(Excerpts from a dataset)
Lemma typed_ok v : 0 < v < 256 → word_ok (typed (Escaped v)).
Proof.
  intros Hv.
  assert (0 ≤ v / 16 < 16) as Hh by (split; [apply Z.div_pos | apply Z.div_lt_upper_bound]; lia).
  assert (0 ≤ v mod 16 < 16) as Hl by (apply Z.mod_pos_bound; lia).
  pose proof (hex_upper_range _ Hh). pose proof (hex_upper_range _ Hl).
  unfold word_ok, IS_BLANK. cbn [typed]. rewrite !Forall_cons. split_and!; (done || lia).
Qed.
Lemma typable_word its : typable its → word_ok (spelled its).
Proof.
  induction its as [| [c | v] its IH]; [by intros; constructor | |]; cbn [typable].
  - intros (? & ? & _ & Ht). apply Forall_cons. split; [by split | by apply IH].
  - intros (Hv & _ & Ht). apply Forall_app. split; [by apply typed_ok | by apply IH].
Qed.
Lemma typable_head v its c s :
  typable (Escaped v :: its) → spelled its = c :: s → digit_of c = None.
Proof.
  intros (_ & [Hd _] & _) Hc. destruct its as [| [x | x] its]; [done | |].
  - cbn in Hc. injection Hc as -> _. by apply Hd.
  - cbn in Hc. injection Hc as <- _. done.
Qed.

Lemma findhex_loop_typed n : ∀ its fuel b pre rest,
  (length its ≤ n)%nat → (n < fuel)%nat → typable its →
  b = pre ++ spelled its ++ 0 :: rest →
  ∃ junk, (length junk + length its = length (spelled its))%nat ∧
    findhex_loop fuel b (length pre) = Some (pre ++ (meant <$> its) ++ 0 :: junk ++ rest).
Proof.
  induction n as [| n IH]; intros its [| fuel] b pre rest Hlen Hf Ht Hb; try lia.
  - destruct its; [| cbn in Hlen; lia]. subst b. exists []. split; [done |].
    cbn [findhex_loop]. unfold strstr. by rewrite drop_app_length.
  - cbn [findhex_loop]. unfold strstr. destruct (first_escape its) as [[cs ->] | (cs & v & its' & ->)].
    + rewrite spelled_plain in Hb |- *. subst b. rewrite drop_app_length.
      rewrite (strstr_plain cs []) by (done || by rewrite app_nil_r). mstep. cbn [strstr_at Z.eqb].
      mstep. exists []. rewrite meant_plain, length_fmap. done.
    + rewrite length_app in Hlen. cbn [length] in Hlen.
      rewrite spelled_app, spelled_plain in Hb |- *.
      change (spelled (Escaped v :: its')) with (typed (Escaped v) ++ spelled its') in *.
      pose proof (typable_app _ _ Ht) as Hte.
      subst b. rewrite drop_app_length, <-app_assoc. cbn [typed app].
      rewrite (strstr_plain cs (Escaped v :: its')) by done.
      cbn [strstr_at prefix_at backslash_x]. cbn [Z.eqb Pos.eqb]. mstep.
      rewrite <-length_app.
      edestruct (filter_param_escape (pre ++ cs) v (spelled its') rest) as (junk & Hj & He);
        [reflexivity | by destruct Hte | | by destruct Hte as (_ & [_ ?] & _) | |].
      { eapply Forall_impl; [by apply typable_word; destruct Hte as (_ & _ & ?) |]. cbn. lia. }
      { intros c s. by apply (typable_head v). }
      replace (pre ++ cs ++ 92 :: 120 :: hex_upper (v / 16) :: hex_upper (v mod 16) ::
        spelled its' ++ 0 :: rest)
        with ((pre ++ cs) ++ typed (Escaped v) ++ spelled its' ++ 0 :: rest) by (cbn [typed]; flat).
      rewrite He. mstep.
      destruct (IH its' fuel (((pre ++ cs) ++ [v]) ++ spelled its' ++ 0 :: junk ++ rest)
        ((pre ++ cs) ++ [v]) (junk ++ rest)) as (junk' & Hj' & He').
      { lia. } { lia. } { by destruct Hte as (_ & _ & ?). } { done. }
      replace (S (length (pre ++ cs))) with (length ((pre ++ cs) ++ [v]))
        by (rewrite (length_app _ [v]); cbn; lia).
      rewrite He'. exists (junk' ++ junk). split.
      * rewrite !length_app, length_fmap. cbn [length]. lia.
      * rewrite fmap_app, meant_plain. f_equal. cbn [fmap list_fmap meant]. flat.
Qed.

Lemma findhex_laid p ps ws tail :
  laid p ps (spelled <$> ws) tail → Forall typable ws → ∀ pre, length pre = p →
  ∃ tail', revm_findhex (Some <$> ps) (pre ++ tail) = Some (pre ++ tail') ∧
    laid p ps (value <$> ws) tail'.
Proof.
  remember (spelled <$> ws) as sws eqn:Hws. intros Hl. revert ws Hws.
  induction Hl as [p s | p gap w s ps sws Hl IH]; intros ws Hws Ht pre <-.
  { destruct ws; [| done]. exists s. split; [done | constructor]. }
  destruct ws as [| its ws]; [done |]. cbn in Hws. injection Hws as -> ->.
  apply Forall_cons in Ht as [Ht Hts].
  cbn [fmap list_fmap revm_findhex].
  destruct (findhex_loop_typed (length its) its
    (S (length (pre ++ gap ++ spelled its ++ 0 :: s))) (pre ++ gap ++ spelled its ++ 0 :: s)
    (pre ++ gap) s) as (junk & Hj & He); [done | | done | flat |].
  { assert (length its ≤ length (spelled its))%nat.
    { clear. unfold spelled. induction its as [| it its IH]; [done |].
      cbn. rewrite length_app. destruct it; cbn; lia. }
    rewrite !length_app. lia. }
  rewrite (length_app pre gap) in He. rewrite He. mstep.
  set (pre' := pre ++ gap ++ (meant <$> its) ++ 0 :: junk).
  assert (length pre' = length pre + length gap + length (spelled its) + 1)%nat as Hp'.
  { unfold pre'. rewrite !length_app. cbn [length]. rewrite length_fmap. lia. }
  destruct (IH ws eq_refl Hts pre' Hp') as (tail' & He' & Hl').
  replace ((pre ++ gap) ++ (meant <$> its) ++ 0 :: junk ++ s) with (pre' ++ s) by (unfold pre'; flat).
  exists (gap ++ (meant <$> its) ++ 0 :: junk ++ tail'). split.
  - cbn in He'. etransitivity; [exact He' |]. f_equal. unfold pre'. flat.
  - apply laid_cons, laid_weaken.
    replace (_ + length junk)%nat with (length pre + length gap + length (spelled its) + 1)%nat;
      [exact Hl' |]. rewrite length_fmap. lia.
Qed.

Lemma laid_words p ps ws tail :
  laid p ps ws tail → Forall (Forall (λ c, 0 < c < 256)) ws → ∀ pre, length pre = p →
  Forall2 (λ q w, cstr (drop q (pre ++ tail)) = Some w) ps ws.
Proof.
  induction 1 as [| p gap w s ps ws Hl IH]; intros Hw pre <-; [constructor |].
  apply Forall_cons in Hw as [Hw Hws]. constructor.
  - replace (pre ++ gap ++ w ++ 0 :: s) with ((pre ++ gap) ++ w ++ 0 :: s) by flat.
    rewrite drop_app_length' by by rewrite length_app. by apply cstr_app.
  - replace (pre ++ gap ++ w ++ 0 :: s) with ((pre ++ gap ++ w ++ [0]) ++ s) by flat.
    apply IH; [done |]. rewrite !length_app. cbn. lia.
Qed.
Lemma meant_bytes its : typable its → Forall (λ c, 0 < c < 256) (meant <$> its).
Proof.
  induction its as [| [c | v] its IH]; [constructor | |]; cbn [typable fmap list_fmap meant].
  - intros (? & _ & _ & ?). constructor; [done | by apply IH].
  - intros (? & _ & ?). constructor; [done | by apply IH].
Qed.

---

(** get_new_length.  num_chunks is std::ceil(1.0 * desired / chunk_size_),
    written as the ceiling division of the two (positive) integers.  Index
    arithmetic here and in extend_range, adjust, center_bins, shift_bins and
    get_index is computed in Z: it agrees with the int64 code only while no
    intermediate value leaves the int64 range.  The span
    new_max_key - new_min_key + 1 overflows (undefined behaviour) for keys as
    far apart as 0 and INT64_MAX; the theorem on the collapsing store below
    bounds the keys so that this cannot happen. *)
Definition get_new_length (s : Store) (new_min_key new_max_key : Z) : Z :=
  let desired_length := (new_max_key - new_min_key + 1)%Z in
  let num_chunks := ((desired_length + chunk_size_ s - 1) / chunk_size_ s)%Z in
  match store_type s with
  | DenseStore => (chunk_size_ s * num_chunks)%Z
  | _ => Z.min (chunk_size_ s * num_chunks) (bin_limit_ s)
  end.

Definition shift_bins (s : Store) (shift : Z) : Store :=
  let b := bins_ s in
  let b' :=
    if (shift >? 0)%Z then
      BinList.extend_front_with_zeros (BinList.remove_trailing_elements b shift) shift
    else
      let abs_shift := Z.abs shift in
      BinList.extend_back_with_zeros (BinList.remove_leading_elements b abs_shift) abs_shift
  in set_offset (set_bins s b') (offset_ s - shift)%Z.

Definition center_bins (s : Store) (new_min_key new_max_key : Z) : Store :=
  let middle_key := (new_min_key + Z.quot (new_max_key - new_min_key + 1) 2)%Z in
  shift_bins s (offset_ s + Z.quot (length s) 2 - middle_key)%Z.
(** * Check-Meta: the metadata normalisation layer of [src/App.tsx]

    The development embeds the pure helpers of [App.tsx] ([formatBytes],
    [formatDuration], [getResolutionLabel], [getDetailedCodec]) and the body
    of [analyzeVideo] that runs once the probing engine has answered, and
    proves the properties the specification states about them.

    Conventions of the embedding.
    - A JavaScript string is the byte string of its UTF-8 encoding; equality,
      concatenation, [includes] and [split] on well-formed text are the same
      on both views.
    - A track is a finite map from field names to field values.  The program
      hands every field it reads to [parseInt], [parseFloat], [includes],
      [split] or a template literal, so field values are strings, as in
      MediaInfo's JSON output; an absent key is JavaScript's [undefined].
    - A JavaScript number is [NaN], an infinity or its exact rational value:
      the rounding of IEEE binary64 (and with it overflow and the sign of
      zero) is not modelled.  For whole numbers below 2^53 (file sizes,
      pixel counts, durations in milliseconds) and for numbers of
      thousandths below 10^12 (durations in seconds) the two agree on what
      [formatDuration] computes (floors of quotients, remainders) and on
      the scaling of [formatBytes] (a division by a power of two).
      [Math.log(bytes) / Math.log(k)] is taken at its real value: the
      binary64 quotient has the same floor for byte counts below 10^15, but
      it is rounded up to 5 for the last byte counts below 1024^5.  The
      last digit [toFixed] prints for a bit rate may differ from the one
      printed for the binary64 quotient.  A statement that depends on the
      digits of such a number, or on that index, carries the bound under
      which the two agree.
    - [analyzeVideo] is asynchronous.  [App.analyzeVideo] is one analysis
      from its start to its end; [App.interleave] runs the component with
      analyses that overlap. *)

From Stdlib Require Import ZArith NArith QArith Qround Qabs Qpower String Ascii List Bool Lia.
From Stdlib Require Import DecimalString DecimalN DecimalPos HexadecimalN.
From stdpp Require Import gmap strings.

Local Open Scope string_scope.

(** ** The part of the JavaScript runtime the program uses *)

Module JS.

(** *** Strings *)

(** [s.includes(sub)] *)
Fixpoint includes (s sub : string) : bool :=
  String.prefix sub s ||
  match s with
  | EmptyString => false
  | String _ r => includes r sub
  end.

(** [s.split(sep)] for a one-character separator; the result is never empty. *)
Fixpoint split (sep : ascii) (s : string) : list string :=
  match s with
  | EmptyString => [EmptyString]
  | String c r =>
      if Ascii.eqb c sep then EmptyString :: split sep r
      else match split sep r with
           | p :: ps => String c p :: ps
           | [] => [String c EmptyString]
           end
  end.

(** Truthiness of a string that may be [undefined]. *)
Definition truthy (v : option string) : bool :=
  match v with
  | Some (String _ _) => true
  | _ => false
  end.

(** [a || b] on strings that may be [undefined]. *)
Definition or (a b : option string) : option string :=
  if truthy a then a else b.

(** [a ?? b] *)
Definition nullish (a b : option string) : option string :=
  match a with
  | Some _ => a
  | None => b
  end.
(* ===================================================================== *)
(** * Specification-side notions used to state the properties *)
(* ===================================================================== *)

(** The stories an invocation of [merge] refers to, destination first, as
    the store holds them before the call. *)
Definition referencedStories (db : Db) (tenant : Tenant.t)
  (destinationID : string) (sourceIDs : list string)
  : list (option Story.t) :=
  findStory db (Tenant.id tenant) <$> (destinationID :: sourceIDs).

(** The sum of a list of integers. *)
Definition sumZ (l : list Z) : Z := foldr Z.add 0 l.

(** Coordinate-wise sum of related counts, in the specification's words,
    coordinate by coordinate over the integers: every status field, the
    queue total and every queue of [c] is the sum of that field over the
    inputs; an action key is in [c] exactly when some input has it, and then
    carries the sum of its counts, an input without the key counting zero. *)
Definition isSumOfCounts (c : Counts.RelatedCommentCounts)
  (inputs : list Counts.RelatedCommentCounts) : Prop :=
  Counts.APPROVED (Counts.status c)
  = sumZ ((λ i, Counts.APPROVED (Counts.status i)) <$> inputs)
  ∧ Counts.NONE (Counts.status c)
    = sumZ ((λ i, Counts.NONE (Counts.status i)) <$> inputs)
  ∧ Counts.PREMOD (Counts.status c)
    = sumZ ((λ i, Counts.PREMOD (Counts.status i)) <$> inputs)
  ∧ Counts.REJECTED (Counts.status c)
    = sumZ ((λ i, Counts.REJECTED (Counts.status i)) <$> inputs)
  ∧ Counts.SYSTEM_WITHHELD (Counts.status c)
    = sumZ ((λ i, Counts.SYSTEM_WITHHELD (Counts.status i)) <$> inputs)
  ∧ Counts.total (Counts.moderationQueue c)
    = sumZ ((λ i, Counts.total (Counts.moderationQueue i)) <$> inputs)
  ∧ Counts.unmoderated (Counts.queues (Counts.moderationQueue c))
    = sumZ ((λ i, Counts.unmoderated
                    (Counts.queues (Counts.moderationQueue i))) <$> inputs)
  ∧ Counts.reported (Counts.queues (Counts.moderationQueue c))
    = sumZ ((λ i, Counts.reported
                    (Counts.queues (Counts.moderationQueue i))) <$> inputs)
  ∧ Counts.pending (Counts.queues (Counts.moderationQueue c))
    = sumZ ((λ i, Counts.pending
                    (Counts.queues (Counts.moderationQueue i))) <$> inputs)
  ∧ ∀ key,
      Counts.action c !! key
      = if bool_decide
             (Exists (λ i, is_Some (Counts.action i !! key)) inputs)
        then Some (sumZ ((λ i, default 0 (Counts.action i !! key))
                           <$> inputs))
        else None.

# Exercise directions
Of all the entries above, retype exactly the lines from the line with "Lemma typed_ok v" to the line with "assert (0 ≤ v mod", both included, and no others.

# Written response
Lemma typed_ok v : 0 < v < 256 → word_ok (typed (Escaped v)).
Proof.
  intros Hv.
  assert (0 ≤ v / 16 < 16) as Hh by (split; [apply Z.div_pos | apply Z.div_lt_upper_bound]; lia).
  assert (0 ≤ v mod 16 < 16) as Hl by (apply Z.mod_pos_bound; lia).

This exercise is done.